Ignoring Global Warming

In 1940, as Hitler’s troops advanced, a young John Kennedy wrote Why England Slept to help explain why England was not more alarmed as Hitler rearmed Germany and prepared for war. Today a similar book might be written entitled WhyWe SleptWhile Our Planet Warmed.

A number of quotes from writer Kurt Vonnegut come to mind:

“Is there nothing about the United States of my youth, aside from youth itself, that I miss sorely now? There is one thing I miss so much that I can hardly stand it, which is freedom from the certain knowledge that human beings will very soon have made this moist, blue-green planet uninhabitable by human beings.”

“Common man has at long last got himself so far out of gear with nature and his environment that he is beginning to see the shape of extinction, whether he recognizes it as such or not.”

“We probably could have saved ourselves, but we were too damned lazy to try very hard, and too damned cheap.”

Relevant to this crisis, I just finished reading T. C. Boyle’s A Friend of the Earth (2000). Chronologically this novel sits almost squarely in the middle of Boyle’s two dozen books of fiction, the first in 1979 and the last (The Harder They Come) this year. As many readers of this blog probably know, Boyle is a Californian (on the faculty of USC since 1978), and most of his Friend novel is set in his state, bouncing back and forth from the years 2025 and 2026 to the 1980s and 1990s. In 2025-2026 his California and much of the rest of the world is an ecological nightmare. He writes:

Global warming. I remember the time when people debated not only the fact of it but the consequence. It did not sound so bad, on the face of it, to someone from Winnipeg, Grand Forks or Sakhalin Island. The greenhouse effect, they called it. And what are greenhouses but pleasant, warm, nurturing places, where you can grow sago palms and hydroponic tomatoes during the deep-freeze of the winter? But that's not how it is at all. No, it's like leaving your car in the parking lot in the sun all day with the windows rolled up and then climbing in and discovering they've been sealed shut—and the doors too. . . . That's how it is, and that's why for the next six months it's going to get so hot the Pulchris River will evaporate and rise back up into the sky like a ghost in a long trailing shroud and all this muck will be baked to the texture of concrete. Global warming. It’s a fact.
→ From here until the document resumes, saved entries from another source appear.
Lemma hooks_disabled_transparent_witness :
  monitor_file_operation "read" "/tmp/x" "u1" 0 (1 # 1) (3 # 1) 9
    failing_block (init disabled_config)
  = failing_block (init disabled_config).
Proof.
  destruct (hooks_disabled_transparent (init disabled_config) failing_block
              "read" "/tmp/x" 0 "u1" 0 (1 # 1) (3 # 1) 9) as [H _];
    [reflexivity|exact H].
Defined.

(** ** [record_network_request] *)

Definition status_code_value (status_code : option Z) : pyval :=
  match status_code with
  | Some c => PInt c
  | None => PNone
  end.

(** X16. [record_network_request] on an enabled monitor, with an
    identifier that is not empty and not live, and with subscribers that
    raise nothing but [Exception]s: the call returns, the live set is left
    as it was, the history is the old one with one completed record
    appended and then trimmed to [max_history], the started and completed
    counters grow by one and the total duration by the time between the
    two clock readings, and every subscriber is called twice, first (all
    of them, in order) with the started record and then with the completed
    one.  The status code is stored also when it is [None]. *)
Theorem network_request_recorded m url method status_code uuid now0 now1 :
  enabled (config m) = true -> uuid <> ""%string ->
  activities m !! uuid = None -> quiet_subscribers m ->
  let started :=
    new_activity uuid now0 NETWORK_REQUEST (method +:+ " " +:+ url)
      (Some {[ "url"%string := PStr url; "method"%string := PStr method ]})
      None in
  let record :=
    finalize started COMPLETED
      (Some {[ "status_code"%string := status_code_value status_code ]})
      now1 in
  let h := record_network_request url method status_code uuid now0 now1 m in
  b_out h = Returned tt
  /\ activities (b_st h) = activities m
  /\ activities_history (b_st h)
     = trim (max_history (config m)) (activities_history m ++ [record])
  /\ stats (b_st h)
     = mkStats (activities_started (stats m) + 1)
         (activities_completed (stats m) + 1) (activities_failed (stats m))
         (total_duration (stats m) + total_seconds (now1 - now0))%Q
  /\ b_calls h = deliveries m started ++ deliveries m record
  /\ act_status record = COMPLETED
  /\ act_metadata record !! "status_code"%string
     = Some (status_code_value status_code).
Proof.
  intros He Hu Hnew Hq. cbv zeta.
  unfold record_network_request, scoped.
  rewrite (start_activity_caught m uuid now0 _ _ _ _ He Hq).
  cbn [ret st calls default b_st b_calls b_out].
  erewrite end_activity_caught; cycle 1.
  - exact He.
  - exact Hu.
  - cbn [activities]. apply lookup_insert_eq.
  - exact Hq.
  - cbn [ret st calls activities activities_history stats config].
    rewrite delete_insert_id by done.
    by repeat split.
Qed.

Lemma network_request_recorded_witness :
  b_out (record_network_request "http://x" "GET" None "n1" 0 4
           (init default_config)) = Returned tt
  /\ activities (b_st (record_network_request "http://x" "GET" None "n1" 0 4
                         (init default_config)))
     = activities (init default_config).
Proof.
  destruct (network_request_recorded (init default_config) "http://x" "GET"
              None "n1" 0 4) as (H1 & H2 & _).
  - reflexivity.
  - discriminate.
  - reflexivity.
  - apply quiet_subscribers_init.
  - split; [exact H1|exact H2].
Defined.

(** ** A series of [monitor_agent_execution] runs *)

(** One run of the hook for a given agent: the task, the identifier and
    the four clock readings, and the block. *)
Record hook_call := mkHookCall {
  hc_task : string;
  hc_uuid : string;
  hc_now0 : Z;
  hc_t0 : Q;
  hc_t1 : Q;
  hc_now1 : Z;
  hc_body : block
}.

Definition run_hook (agent : string) (c : hook_call) : block :=
  monitor_agent_execution agent (hc_task c) (hc_uuid c) (hc_now0 c)
    (hc_t0 c) (hc_t1 c) (hc_now1 c) (hc_body c).

Definition run_hooks (agent : string) (m : ActivityMonitor)
  (cs : list hook_call) : ActivityMonitor :=
  foldl (fun m c => b_st (run_hook agent c m)) m cs.

(** A block that leaves the configuration, the agent metrics and the
    subscribers as they are. *)
Definition tame (body : block) : Prop :=
  forall m,
    config (b_st (body m)) = config m
    /\ agent_metrics (b_st (body m)) = agent_metrics m
    /\ subscribers (b_st (body m)) = subscribers m.

Lemma end_activity_frame i s md now m :
  config (st (end_activity i s md now m)) = config m
  /\ agent_metrics (st (end_activity i s md now m)) = agent_metrics m
  /\ subscribers (st (end_activity i s md now m)) = subscribers m.
Proof.
  destruct (step_frame m (EndActivity i s md now))
    as (_ & _ & _ & _ & H5 & H6 & H7).
  cbv zeta in *. cbn [step] in *. by rewrite H5, H6, H7.
Qed.

Lemma run_hook_metrics agent c m :
  enabled (config m) = true -> enable_agent_metrics (config m) = true ->
  quiet_subscribers m -> tame (hc_body c) ->
  exists status,
    config (b_st (run_hook agent c m)) = config m
    /\ subscribers (b_st (run_hook agent c m)) = subscribers m
    /\ agent_metrics (b_st (run_hook agent c m))
       = <[agent := apply_update
                      (agent_update status (hc_t1 c - hc_t0 c)%Q)
                      (default (new_agent_metrics agent)
                         (agent_metrics m !! agent))]> (agent_metrics m)
    /\ (status = COMPLETED \/ status = FAILED).
Proof.
  intros He Ha Hq Ht.
  unfold run_hook, monitor_agent_execution, scoped.
  rewrite (start_activity_caught m _ _ _ _ _ _ He Hq).
  cbn [ret st calls default].
  match goal with
  | |- context [hc_body c ?m0] =>
      destruct (Ht m0) as (Hc & Hag & Hsub);
      remember (hc_body c m0) as b eqn:Hb
  end.
  cbn [config agent_metrics subscribers] in Hc, Hag, Hsub.
  exists (hook_status (b_out b)).
  cbn [b_st]. unfold id.
  destruct (end_activity_frame (hc_uuid c) (hook_status (b_out b))
              (Some (agent_end_metadata (hc_t1 c - hc_t0 c)%Q
                       (hook_error (b_out b)))) (hc_now1 c)
              (st (update_agent_metrics agent
                     (agent_update (hook_status (b_out b))
                        (hc_t1 c - hc_t0 c)%Q) (b_st b))))
    as (F1 & F2 & F3).
  rewrite F1, F2, F3. unfold update_agent_metrics.
  rewrite Hc, He, Ha. cbn [negb orb unchanged st config subscribers
                             agent_metrics].
  rewrite ?Hc, ?Hag, ?Hsub. repeat split.
  destruct (b_out b) as [[]|[msg|msg]]; simpl; auto.
Qed.

Lemma running_proper am k s1 s2 :
  (s1 == s2)%Q -> running am k s1 -> running am k s2.
Proof. intros Hs [H1 H2 H3 H4]. split; try done. by rewrite <- Hs. Qed.

Lemma run_hooks_running agent cs : forall m k sigma,
  enabled (config m) = true -> enable_agent_metrics (config m) = true ->
  quiet_subscribers m -> Forall (fun c => tame (hc_body c)) cs ->
  running (default (new_agent_metrics agent) (agent_metrics m !! agent))
    k sigma ->
  let m' := run_hooks agent m cs in
  running (default (new_agent_metrics agent) (agent_metrics m' !! agent))
    (k + Z.of_nat (length cs))
    (sigma + Qsum ((fun c => hc_t1 c - hc_t0 c)%Q <$> cs))%Q
  /\ (cs <> [] -> is_Some (agent_metrics m' !! agent)).
Proof.
  induction cs as [|c cs IH]; intros m k sigma He Ha Hq Ht Hr; cbv zeta.
  - simpl. split; [|done]. rewrite Z.add_0_r.
    apply (running_proper _ _ sigma); [|done]. unfold Qsum. simpl. ring.
  - apply Forall_cons in Ht as [Htc Ht].
    destruct (run_hook_metrics agent c m He Ha Hq Htc)
      as (status & Hc & Hsub & Hag & Hst).
    unfold run_hooks. cbn [foldl]. fold (run_hooks agent).
    remember (b_st (run_hook agent c m)) as m1 eqn:Hm1.
    assert (running (default (new_agent_metrics agent)
                       (agent_metrics m1 !! agent))
              (k + 1) (sigma + (hc_t1 c - hc_t0 c))%Q) as Hr1.
    { rewrite Hag, lookup_insert_eq. cbn [default].
      apply running_sample; [done| |].
      - by destruct Hst as [-> | ->].
      - by destruct Hst as [-> | ->]. }
    destruct (IH m1 (k + 1) (sigma + (hc_t1 c - hc_t0 c))%Q) as [IH1 IH2].
    + by rewrite Hc.
    + by rewrite Hc.
    + intros a. rewrite Hsub. apply Hq.
    + done.
    + done.
    + cbv zeta in IH1, IH2. split.
      * rewrite length_cons, Nat2Z.inj_succ, fmap_cons, Qsum_cons.
        replace (k + Z.succ (Z.of_nat (length cs)))
          with (k + 1 + Z.of_nat (length cs)) by lia.
        eapply running_proper; [|exact IH1]. ring.
      * intros _. destruct cs as [|c' cs'].
        -- simpl. rewrite Hag, lookup_insert_eq. eauto.
        -- by apply IH2.
Qed.

(** X17. A series of at least one [monitor_agent_execution] run for one
    agent, on a monitor that is enabled with [enable_agent_metrics] on,
    has no metrics for the agent yet, and whose subscribers raise nothing
    but [Exception]s, with blocks that leave the configuration, the agent
    metrics and the subscribers alone: afterwards the agent has one task
    counted per run, and its average response time is the arithmetic
    mean (in exact arithmetic) of the measured durations. *)
Theorem hooks_average_is_mean agent m cs :
  enabled (config m) = true -> enable_agent_metrics (config m) = true ->
  quiet_subscribers m -> Forall (fun c => tame (hc_body c)) cs ->
  agent_metrics m !! agent = None ->
  cs <> [] ->
  exists am,
    agent_metrics (run_hooks agent m cs) !! agent = Some am
    /\ tasks_completed am + tasks_failed am = Z.of_nat (length cs)
    /\ (average_response_time am
        == mean ((fun c => hc_t1 c - hc_t0 c)%Q <$> cs))%Q.
Proof.
  intros He Ha Hq Ht Hnew Hne.
  destruct (run_hooks_running agent cs m 0 0%Q He Ha Hq Ht) as [Hr Hsome].
  { rewrite Hnew. by split. }
  cbv zeta in Hr, Hsome. destruct (Hsome Hne) as [am Ham].
  rewrite Ham in Hr.
  change (default (new_agent_metrics agent) (Some am)) with am in Hr.
  exists am. split; [done|]. split.
  - destruct Hr as [H1 _ _ _]. lia.
  - apply running_mean. by rewrite length_fmap.
Qed.

Definition two_runs : list hook_call :=
  [mkHookCall "plan" "h1" 0 (1 # 1) (3 # 1) 5 failing_block;
   mkHookCall "code" "h2" 6 (4 # 1) (7 # 1) 9 interrupted_block].

Lemma hooks_average_is_mean_witness :
  exists am,
    agent_metrics (run_hooks "coder" (init default_config) two_runs)
      !! "coder"%string = Some am
    /\ tasks_completed am + tasks_failed am = Z.of_nat (length two_runs)
    /\ (average_response_time am
        == mean ((fun c => hc_t1 c - hc_t0 c)%Q <$> two_runs))%Q.
Proof.
  apply (hooks_average_is_mean "coder" (init default_config) two_runs).
  - reflexivity.
  - reflexivity.
  - apply quiet_subscribers_init.
  - repeat constructor.
  - reflexivity.
  - discriminate.
Defined.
Many animal species also no longer exist: “Alaskan snow crab (now extinct, like everything else that swims or crawls in the sea, except maybe zebra mussels) . . . . The cheetahs, the cape buffalo, rhinos and elephants are gone.” Deforestation, bad weather, and human carelessness have destroyed many of the world’s trees: “Ceylon [Sri Lanka], last I heard, was 100 percent deforested.”

On the cover of my hardcover edition just under the title A Friend of the Earth in small print is “fiction?” We are still ten years away from 2025, and yet too much of the novel no longer seems like fiction. Although global warming is not the sole cause of every climate phenomenon mentioned below, it is at least part of each of them and part of our overall pattern of environmental neglect. Just a few sources from this past month:

The Nation, April 16, “Is California’s Drought Part of a Global Water Crisis?”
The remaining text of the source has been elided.